(Extracted information begins)
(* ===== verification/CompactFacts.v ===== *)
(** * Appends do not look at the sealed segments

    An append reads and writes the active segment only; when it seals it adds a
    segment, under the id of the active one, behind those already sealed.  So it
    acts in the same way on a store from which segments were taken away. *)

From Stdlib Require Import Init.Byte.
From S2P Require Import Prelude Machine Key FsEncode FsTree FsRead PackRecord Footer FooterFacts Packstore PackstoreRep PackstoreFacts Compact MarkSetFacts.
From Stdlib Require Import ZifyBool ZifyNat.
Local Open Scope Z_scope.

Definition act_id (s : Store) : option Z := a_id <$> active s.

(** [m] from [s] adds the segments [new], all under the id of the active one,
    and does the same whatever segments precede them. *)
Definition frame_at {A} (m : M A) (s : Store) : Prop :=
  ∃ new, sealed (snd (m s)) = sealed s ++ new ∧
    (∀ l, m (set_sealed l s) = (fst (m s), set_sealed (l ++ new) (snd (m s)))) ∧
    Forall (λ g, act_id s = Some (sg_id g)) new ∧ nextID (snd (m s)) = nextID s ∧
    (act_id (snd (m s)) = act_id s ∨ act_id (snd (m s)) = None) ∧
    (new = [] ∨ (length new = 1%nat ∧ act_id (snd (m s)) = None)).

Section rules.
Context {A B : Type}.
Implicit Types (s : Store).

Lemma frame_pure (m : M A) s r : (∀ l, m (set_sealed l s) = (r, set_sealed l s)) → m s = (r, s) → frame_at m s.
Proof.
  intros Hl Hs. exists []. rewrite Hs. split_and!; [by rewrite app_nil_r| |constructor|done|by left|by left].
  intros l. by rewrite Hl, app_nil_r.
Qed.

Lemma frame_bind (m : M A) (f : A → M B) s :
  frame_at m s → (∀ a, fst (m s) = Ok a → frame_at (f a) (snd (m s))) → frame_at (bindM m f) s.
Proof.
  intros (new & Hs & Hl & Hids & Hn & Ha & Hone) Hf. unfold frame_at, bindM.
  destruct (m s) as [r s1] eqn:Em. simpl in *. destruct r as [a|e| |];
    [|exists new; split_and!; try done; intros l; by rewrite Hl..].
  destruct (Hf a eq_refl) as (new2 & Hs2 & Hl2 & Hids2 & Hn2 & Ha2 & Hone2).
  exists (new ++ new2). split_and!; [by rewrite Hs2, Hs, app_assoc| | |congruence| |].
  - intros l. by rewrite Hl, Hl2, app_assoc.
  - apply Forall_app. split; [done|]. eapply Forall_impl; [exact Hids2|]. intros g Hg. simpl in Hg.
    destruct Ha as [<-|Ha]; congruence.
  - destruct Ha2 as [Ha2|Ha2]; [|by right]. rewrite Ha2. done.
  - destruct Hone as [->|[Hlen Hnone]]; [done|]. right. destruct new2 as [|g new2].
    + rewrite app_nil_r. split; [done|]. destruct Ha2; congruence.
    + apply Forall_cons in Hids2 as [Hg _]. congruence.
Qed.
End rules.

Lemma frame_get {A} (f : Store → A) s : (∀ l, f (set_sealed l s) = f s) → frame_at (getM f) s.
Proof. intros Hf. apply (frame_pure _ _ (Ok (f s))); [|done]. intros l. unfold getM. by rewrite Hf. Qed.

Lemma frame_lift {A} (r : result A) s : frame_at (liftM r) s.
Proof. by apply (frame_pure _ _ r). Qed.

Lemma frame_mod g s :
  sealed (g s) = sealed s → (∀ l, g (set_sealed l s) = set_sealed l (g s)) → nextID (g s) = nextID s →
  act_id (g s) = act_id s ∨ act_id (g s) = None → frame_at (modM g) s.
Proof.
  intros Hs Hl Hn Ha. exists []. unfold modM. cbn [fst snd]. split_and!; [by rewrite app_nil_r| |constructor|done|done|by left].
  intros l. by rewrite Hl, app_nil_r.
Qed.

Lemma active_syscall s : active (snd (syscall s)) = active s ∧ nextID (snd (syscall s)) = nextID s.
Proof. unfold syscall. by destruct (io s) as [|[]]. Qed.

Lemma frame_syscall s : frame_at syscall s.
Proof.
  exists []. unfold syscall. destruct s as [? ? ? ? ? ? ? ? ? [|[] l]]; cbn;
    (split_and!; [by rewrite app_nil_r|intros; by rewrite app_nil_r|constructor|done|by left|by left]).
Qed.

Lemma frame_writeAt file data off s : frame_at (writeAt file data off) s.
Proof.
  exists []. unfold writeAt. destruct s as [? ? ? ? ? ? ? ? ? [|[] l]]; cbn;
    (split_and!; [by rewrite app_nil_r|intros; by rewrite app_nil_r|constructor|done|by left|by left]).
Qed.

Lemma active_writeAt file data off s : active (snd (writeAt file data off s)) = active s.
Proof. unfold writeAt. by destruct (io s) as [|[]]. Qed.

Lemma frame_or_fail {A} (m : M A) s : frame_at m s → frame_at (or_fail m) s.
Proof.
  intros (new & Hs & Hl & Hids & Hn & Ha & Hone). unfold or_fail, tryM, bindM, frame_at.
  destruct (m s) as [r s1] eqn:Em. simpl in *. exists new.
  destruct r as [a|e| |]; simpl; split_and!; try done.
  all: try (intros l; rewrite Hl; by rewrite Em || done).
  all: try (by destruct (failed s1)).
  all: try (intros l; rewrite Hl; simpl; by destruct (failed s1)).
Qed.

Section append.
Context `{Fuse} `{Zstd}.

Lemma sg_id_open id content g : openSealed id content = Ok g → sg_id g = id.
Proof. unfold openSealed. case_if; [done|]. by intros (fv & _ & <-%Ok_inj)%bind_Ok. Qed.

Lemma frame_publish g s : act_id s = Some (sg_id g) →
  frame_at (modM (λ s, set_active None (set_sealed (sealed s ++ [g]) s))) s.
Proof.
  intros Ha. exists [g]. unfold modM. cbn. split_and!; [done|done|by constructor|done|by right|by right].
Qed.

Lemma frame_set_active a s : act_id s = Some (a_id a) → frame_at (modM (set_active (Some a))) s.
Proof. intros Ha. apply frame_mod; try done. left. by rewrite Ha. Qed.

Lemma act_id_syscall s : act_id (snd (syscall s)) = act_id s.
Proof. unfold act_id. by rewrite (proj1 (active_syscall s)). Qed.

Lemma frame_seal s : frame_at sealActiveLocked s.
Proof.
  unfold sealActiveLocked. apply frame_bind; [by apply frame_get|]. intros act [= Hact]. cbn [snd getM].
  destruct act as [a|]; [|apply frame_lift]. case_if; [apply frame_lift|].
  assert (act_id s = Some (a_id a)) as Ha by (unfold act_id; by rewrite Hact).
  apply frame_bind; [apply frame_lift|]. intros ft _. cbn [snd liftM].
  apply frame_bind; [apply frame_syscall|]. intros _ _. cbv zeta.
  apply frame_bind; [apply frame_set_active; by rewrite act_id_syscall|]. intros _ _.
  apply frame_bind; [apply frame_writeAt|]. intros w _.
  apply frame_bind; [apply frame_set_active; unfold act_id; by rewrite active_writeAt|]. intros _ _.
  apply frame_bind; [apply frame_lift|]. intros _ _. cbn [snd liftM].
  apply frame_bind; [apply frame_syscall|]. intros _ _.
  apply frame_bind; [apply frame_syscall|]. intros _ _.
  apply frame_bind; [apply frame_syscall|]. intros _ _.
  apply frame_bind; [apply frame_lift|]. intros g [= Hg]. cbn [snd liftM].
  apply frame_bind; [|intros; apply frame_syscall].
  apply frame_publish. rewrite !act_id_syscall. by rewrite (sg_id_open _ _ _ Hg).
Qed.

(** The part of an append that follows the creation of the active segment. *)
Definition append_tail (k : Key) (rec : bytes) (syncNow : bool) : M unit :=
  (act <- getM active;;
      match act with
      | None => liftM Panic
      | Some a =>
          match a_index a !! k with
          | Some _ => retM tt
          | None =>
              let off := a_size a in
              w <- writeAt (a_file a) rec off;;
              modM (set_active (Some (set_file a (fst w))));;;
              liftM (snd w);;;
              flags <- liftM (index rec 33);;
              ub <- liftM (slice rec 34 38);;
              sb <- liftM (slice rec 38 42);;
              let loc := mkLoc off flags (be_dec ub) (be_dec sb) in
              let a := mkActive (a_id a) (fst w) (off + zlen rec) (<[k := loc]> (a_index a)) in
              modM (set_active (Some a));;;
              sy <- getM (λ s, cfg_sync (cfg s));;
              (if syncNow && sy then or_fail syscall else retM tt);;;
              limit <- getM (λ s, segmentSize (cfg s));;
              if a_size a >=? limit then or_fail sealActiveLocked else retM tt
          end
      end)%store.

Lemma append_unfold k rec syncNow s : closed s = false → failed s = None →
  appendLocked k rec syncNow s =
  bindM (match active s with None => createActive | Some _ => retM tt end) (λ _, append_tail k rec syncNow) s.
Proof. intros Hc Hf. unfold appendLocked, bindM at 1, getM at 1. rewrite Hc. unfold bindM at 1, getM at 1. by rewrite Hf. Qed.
(Extracted information ends)
▶ _Problem details_:
Of the entries above, repeat exactly the lines from the line with "flags <- liftM (index rec 33);;" through the line with "end)%store.", both of them included.

▶ _Expected output_:
              flags <- liftM (index rec 33);;
              ub <- liftM (slice rec 34 38);;
              sb <- liftM (slice rec 38 42);;
              let loc := mkLoc off flags (be_dec ub) (be_dec sb) in
              let a := mkActive (a_id a) (fst w) (off + zlen rec) (<[k := loc]> (a_index a)) in
              modM (set_active (Some a));;;
              sy <- getM (λ s, cfg_sync (cfg s));;
              (if syncNow && sy then or_fail syscall else retM tt);;;
              limit <- getM (λ s, segmentSize (cfg s));;
              if a_size a >=? limit then or_fail sealActiveLocked else retM tt
          end
      end)%store.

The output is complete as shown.